(* ===== verification/Config.v ===== *)
(** src/config.rs: the configuration, its defaults, the overrides by environment
    variables and the normalization that [AppConfig::finalize] applies before the
    relay starts.

    Parameters: the value type of [serde_yaml] (of which only the presence is looked
    at), the YAML decoder, the [f64] operations of [parse_byte_size], and the
    iteration order of [HashMap]. *)

From coqutil Require Export Datatypes.RecordSetters.
Export DoubleBraceUpdate.
From S2P Require Import Prelude RustStr Collections Net Hosts.

(** [cbn] evaluates record updates. *)
#[global] Arguments constant {E} newValue _ /.

Class Yaml := YamlValue : Type.

(** [f64]: reading a decimal number, testing its sign, and [(n * factor) as u64]. *)
Class F64 := {
  f64 : Type;
  f64_parse : bytes → option f64;
  f64_neg : f64 → bool;
  f64_scale : f64 → N → N;
}.

(** * Byte quantities *)

Definition ByteSize := N.

Inductive ByteSizeError := BadNumber | NegativeSize | NotASize.

Definition SUFFIXES : list (bytes * N) :=
  [(§"TiB", 1099511627776); (§"GiB", 1073741824); (§"MiB", 1048576); (§"KiB", 1024);
   (§"TB", 1000000000000); (§"GB", 1000000000); (§"MB", 1000000); (§"KB", 1000); (§"B", 1)]%N.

**********

What you will do: Please find every line in the records that contains the word "Export", and copy it out.

Task response:
From coqutil Require Export Datatypes.RecordSetters.
Export DoubleBraceUpdate.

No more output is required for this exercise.